Whether it will prove enough when the majors come we’ll have to wait and see, but it was heartwarming to see him draw a line in the Nevada sands. In a field of 10 of the world’s top 15 players, he did justice to his pre-tournament boast: “When I play well, I still feel like the best there is.”
Now he has to build on that. At least get a few more wins before we head to the Masters in April.
To those who believe he can never solve that particular conundrum and never complete the Grand Slam career, or end his seven-year majors drought in general, leave his words to Sports post standing on the topic last month as his clarion call leads to Augusta: “I truly believe the best sports psychologist in the world is a square club on impact.”
The only non-US players to reach higher numbers are Gary Player and Vijay Singh (above)
I can remember walking into my first European Tour media tent way back when I was in my early twenties, knowing no one and frankly terrified at the thought of dealing with a group of journalists, many of whom were household names.
A man immediately rose from his chair and walked over to greet me. “You must be Dai Davies’ replacement at the Birmingham Post,” he said. “I’m Renton Laidlaw and I’ll introduce you to everyone. Are you coming to dinner with me and some colleagues tonight?’
So it began, a journey spanning nearly 40 years in which the most influential golf journalist of all still found time to keep in touch, just like everyone else.

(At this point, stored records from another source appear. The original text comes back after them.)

(* ===== verification/Prelude.v ===== *)
(** Verification of VAAS, Validator-as-a-Service: the provider and consumer
    modules (src/x/vaas) that let a provider chain's validators run other chains.

    ** The program

    The provider keeps a registry of consumer chains. Each moves through a
    lifecycle (registered, initialized, launched, possibly paused, stopped,
    deleted); every epoch the provider recomputes the validator set of each
    launched consumer and sends it over IBC v2 as a packet, a diff or a whole
    snapshot. A consumer applies what it accepts at the end of its block, tracks
    the blocks its validators miss, and reports windows with too many misses
    back. The provider prices an accusation at once, holds it behind a challenge
    window, and slashes when nobody disproves it; double voting is punished on
    proof, a light-client attack is submitted to the client and pauses the
    consumer.
    Consumers pay from prepaid fee pools whose depositors hold shares.
    Validators may use another consensus key per consumer and may rotate their
    provider key. A consumer restricts transactions by an ante chain.

    ** The model

    A keeper method is an action of the monad [M W A] below: it reads the block
    context, threads the store [W], and ends in a value, an error or a panic,
    always with the store it leaves, because in Go the writes made before an
    error stay unless a cached context drops them ([cached]). A method that only
    reads is a function of the store, used through [gets]. Collections are
    stdpp maps; iteration is in key order ([iterate]). Consumer ids are [N],
    heights, amounts and instants [Z], the latter in nanoseconds since the year
    1; 64-bit arithmetic that can wrap is written with [wrap64] or a modulus.
    Everything outside the repository is a parameter: decimals ([LegacyDec]),
    keys ([Keys]), the provider's other keepers ([Externals]), the consumer's
    ([ConsumerExternals]), the SDK's decorators; what is relied on of them is
    stated by law classes ([BankLaws], [PayoutLaws], [SlashingLaws],
    [LegacyDecLaws], [KeyLaws], [PacketLog], [SdkLaws], [GenesisLaws],
    [ConsumerLaws], [QueryLaws]), all
    instantiated in [Demo] and the witness files.

    ** The files

    - [Prelude]: results, the monad, its loop, preservation and total-run rules
      and tactics, ordered iteration, sums, 64-bit integers.
    - [GoTime]: time.Time, and the store's encoding of it
      (timeToBytes, bytesToTime of provider/keeper/keeper.go).
    - [Types], [ValSets]: x/vaas/types (wire.go, utils.go, params.go,
      shared_params.go) and the enumerations and parameters of provider/types;
      validator sets as maps, which specify both modules.
    - [Externals], [ConsumerExternals] in [ConsumerWorld]: the interfaces.
    - [World], [Keeper]: the provider's store and its accessors
      (provider/keeper/keeper.go, permissionless.go, debt.go, params.go).
    - [Queues]: the three time queues behind one interface.
    - [Valset], [ValsetProofs]: validator_set_update.go, relay.go.
    - [FeePool], [FeePoolProofs]: fee_pool_shares.go; [Invariants]: invariants.go.
    - [Fees], [FeesProofs]: fees.go.
    - [KeyAssignment]: key_assignment.go, with its proofs.
    - [Lifecycle], [LifecycleProofs]: consumer_lifecycle.go.
    - [Downtime], [DowntimeProofs]: downtime.go, downtime_slash.go,
      downtime_challenge.go.
    - [Equivocation], [EquivocationProofs]: consumer_equivocation.go.
    - [Rotation], [RotationProofs]: cons_pubkey_rotation.go, its hook and its
      ante check.
    - [Msgs], [MsgServer]: provider/types/msg.go, keeper/msg_server.go.
    - [Provider]: module.go, ibc_module.go, hooks.go, send_restriction.go, and
      one step of the provider chain; [PhaseProofs] and [SystemProofs] prove the
      invariants of all its steps.
    - [Genesis]: provider/types/genesis.go and keeper/genesis.go;
      [GenesisProofs] runs the import, [GenesisStart] shows the states it can
      start in, [GenesisRoundTrip] and [Restart] the contract of a state-export
      restart.
    - [ConsumerWorld], [Consumer]: the consumer module (keeper/*.go, module.go,
      ibc_module.go); [ConsumerValset] and [ConsumerDowntimeProofs] its proofs;
      [ConsumerRun] the invariant of everything it does.
    - [ConsumerGenesis]: consumer/types/genesis.go and keeper/genesis.go;
      [ConsumerStart] the states it starts in, [ConsumerRestart] its restart.
    - [GrpcQuery], [GrpcQueryProofs]: provider/keeper/grpc_query.go;
      [LivenessProofs]: the liveness sweep does what that query announces;
      [ConsumerQuery]: grpc_query.go, provider_info.go and grpc_staking_query.go
      of consumer/keeper, and the staking keeper of its validators.go.
    - [AppModules]: the modules x/vaas/no_valupdates_*, app/ibcshim, and
      app/consumer/export.go.
    - [Ante], [AnteProofs]: consumer/ante and app/consumer/ante_handler.go.
    - [Protocol]: both modules and a lossy network between them; [Launch]: how a
      launch sets it up.
    - [Demo], [Scene] and the [*Witnesses] files: a concrete instance of every
      interface, a small history on it, and the theorems applied there.

    ** The theorems

    - Replication: a step relation over provider, consumer and network refines
      the specification that a consumer which processed the last packet holds
      the set the provider stored; diffs only ever meet the state they were
      computed against; diff, snapshot and accumulation are correct as
      operations on sets; no accepted packet empties the set; packets of other
      clients and stale ones change nothing; a failed send keeps its queue.
    - The consumer's life: a valid genesis starts a running consumer, the one a
      launch makes on the set the provider stored; nothing it sees stops its
      block hooks or empties its set, but for an accepted packet with a window so
      large that its bitmap length overflows; exporting and importing is a fixed
      point.
    - Lifecycle: every run moves phases along the documented edges, with the
      spawn queue in agreement; pausing, resuming, deleting have exactly their
      documented effects (a resume sends the set of that moment, a deletion
      touches no record of another consumer); a silent consumer is stopped exactly when the liveness
      query says so; the time queues hand out what is due, in order.
    - Money: the share ledger adds up through every step, which is what the
      registered invariant asks of it beside balances; draws, quotes and sweeps
      are exact; distribution, pool by pool, and withdrawal never touch escrowed
      fees.
    - Accusations: a height is accepted once, across pruning and (but for one
      identity) rotation; slashes are capped; a challenge disproves an accusation
      against the signing validator itself and cancels all or nothing;
      infractions are punished once; attacks are contained. A consumer reports
      exactly the windows and blocks its validators missed, in a bounded queue.
    - Keys: assignment and its pruning keep both maps in agreement, leak no
      reverse entry and leave no two validators on one address; a replaced address
      lasts until its pruning; rotation carries everything along where the
      validator has a key of its own.
    - Provider genesis: a valid genesis starts a chain in the states the invariants
      assume; exporting and importing is a fixed point on the exportable states
      (the conditions are spelled out in [exportable], and not all reachable
      states meet them), rebuilds the queues, and hands CometBFT and the
      consumers consistent sets; some exports fail their own validation.
    - Queries: the paged list of fee-pool claims holds every single claim once
      and fits the pool; the key queries are inverse to each other; a consumer
      serves the historical infos of exactly the blocks none since dropped.
    - Admission: the consumer's ante chain decides one declarative policy, and
      relayer and governance traffic is never locked out.

    ** Bounds and fuel

    Loops over collections are structural. [prune_historical] counts down from
    the height, as the code's loop does; [blank] strips one byte at least per
    round, with the length as fuel. [walk_claims] asks for a page per unit of
    fuel, and as much fuel as there are share records (and one at least) is
    enough. The loops of [Queues] recurse on the list of due buckets.

    ** Not modelled

    Failures of the key-value store, events, logs, telemetry and gas; protobuf
    and JSON coding (a field holding encoded data appears as what it decodes
    to); the panic of [math.Int] above 256 bits. Whole components left out, with
    the reason, are listed in the manifest: command line (input and output),
    the construction of the applications, generated code, test utilities. *)
From Stdlib Require Export ZArith Lia.
From stdpp Require Export base gmap strings sorting option list.

#[export] Set Warnings "-clear-no-such-hyp".

Create HintDb vaas discriminated.

Declare Scope vaas_scope.
Delimit Scope vaas_scope with vaas.
#[global] Open Scope Z_scope.

(** ** Results

    A Go call either returns normally, returns a non-nil [error], or panics.
    [Err] carries the sentinel the code wraps; the formatted message is not
    modelled. *)
Inductive error :=
  | ErrUnknownConsumerId | ErrConsumerKeyInUse | ErrCannotAssignDefaultKeyAssignment
  | ErrInvalidConsumerClient | ErrNoUnbondingTime | ErrUnauthorized | ErrInvalidPhase
  | ErrInvalidConsumerMetadata | ErrInvalidConsumerInitializationParameters
  | ErrNoOwnerAddress | ErrInvalidNewOwnerAddress | ErrInvalidMsgUpdateConsumer
  | ErrDuplicateChainId | ErrPoolEmpty | ErrInvalidFundDenom | ErrDepositTooSmall
  | ErrSubShareWithdraw | ErrNoSharesForDepositor | ErrDepositBelowMinimum
  | ErrFeePoolLocked | ErrDowntimeChallengeFailed | ErrConsumerClientNotActive
  | ErrForkEvidenceStillVerifiable | ErrProviderChainId | ErrUnsolicitedFeePoolDeposit
  | ErrInvalidPacketData | ErrInvalidConsumerState | ErrInvalidProviderClient
  | ErrEmptyValidatorSet | ErrInvalidSigner | ErrInvalidRequest
  | ErrInvalidDoubleVotingEvidence | ErrInvalidMisbehaviour
  | ErrConsumerInDebt | ErrInvalidFeeDenom | ErrInsufficientFee | ErrTxDecode
  | ErrValidatorTombstoned   (* x/slashing's, the one external error told apart *)
  | ErrExternal   (* an error returned by a keeper outside the repository *)
  | ErrOther (what : string).

#[global] Instance error_eq_dec : EqDecision error.
Proof. solve_decision. Defined.

Inductive result (A : Type) :=
  | Ok (a : A)
  | Err (e : error)
  | Panic.
Arguments Ok {_} _.
Arguments Err {_} _.
Arguments Panic {_}.

Definition is_ok {A} (r : result A) : bool :=
  match r with Ok _ => true | _ => false end.

(** ** Block context

    What [sdk.Context] supplies: block time (nanoseconds since year 1, see
    [GoTime]), block height and the chain's own id. *)
Record Ctx := mkCtx {
  BlockTime : Z;
  BlockHeight : Z;
  ChainID : string;
}.

(** ** The keeper monad

    A keeper method reads the context and threads the store. The store is
    returned on every outcome, because in Go the writes made before an error
    stay in the context unless the caller discards it; [cached] is
    [ctx.CacheContext] followed by [writeFn] on success only. *)
Definition M (W A : Type) : Type := Ctx → W → result A * W.

#[global] Instance M_ret {W} : MRet (M W) := λ A a _ w, (Ok a, w).
#[global] Instance M_bind {W} : MBind (M W) := λ A B f m c w,
  match m c w with
  | (Ok a, w') => f a c w'
  | (Err e, w') => (Err e, w')
  | (Panic, w') => (Panic, w')
  end.
#[global] Instance M_fmap {W} : FMap (M W) := λ A B f m, m ≫= λ a, mret (f a).

Section monad.
Context {W : Type}.

Definition raise {A} (e : error) : M W A := λ _ w, (Err e, w).
Definition panic {A} : M W A := λ _ w, (Panic, w).
Definition gets {A} (f : W → A) : M W A := λ _ w, (Ok (f w), w).
Definition asks {A} (f : Ctx → A) : M W A := λ c w, (Ok (f c), w).
Definition modify (f : W → W) : M W unit := λ _ w, (Ok tt, f w).
Definition when (b : bool) (m : M W unit) : M W unit := if b then m else mret tt.
(** [if x != nil { f( *x ) }] *)
Definition if_some {A} (o : option A) (f : A → M W unit) : M W unit :=
  match o with Some a => f a | None => mret tt end.

(** [if cond { return err }] *)
Definition guard_err (b : bool) (e : error) : M W unit := if b then mret tt else raise e.

(** [x, err := f(); if err != nil { return wrap }] for a pure [f]. *)
Definition of_option {A} (o : option A) (e : error) : M W A :=
  match o with Some a => mret a | None => raise e end.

As I came into contact with the Tour and the R&A over the years, Renton would be there with encouragement. When I was hospitalized with Covid-19 in January, despite his own health problems far greater than mine, Renton was there one more time, calling my wife regularly for updates.
When I came into contact with the Tour, Renton Laidlaw would be there with encouragement
“I don’t want to disturb him,” he said on one occasion when I had left the hospital but could barely speak. “Renton, if there’s one person he wants to try and talk to, it’s you,” she replied. She was right about that.
As you are no doubt aware, Renton passed away last week at the age of 82. As the many wonderful tributes show, he was a titan of broadcasting, a master of newspaper deadlines, and a man who all but kept the Association of Golf Writers together for ten years and more.
But above all, he was the greatest of us in another respect, the most important of all. He was simply the nicest, friendliest journalist I’ve met in 40 years.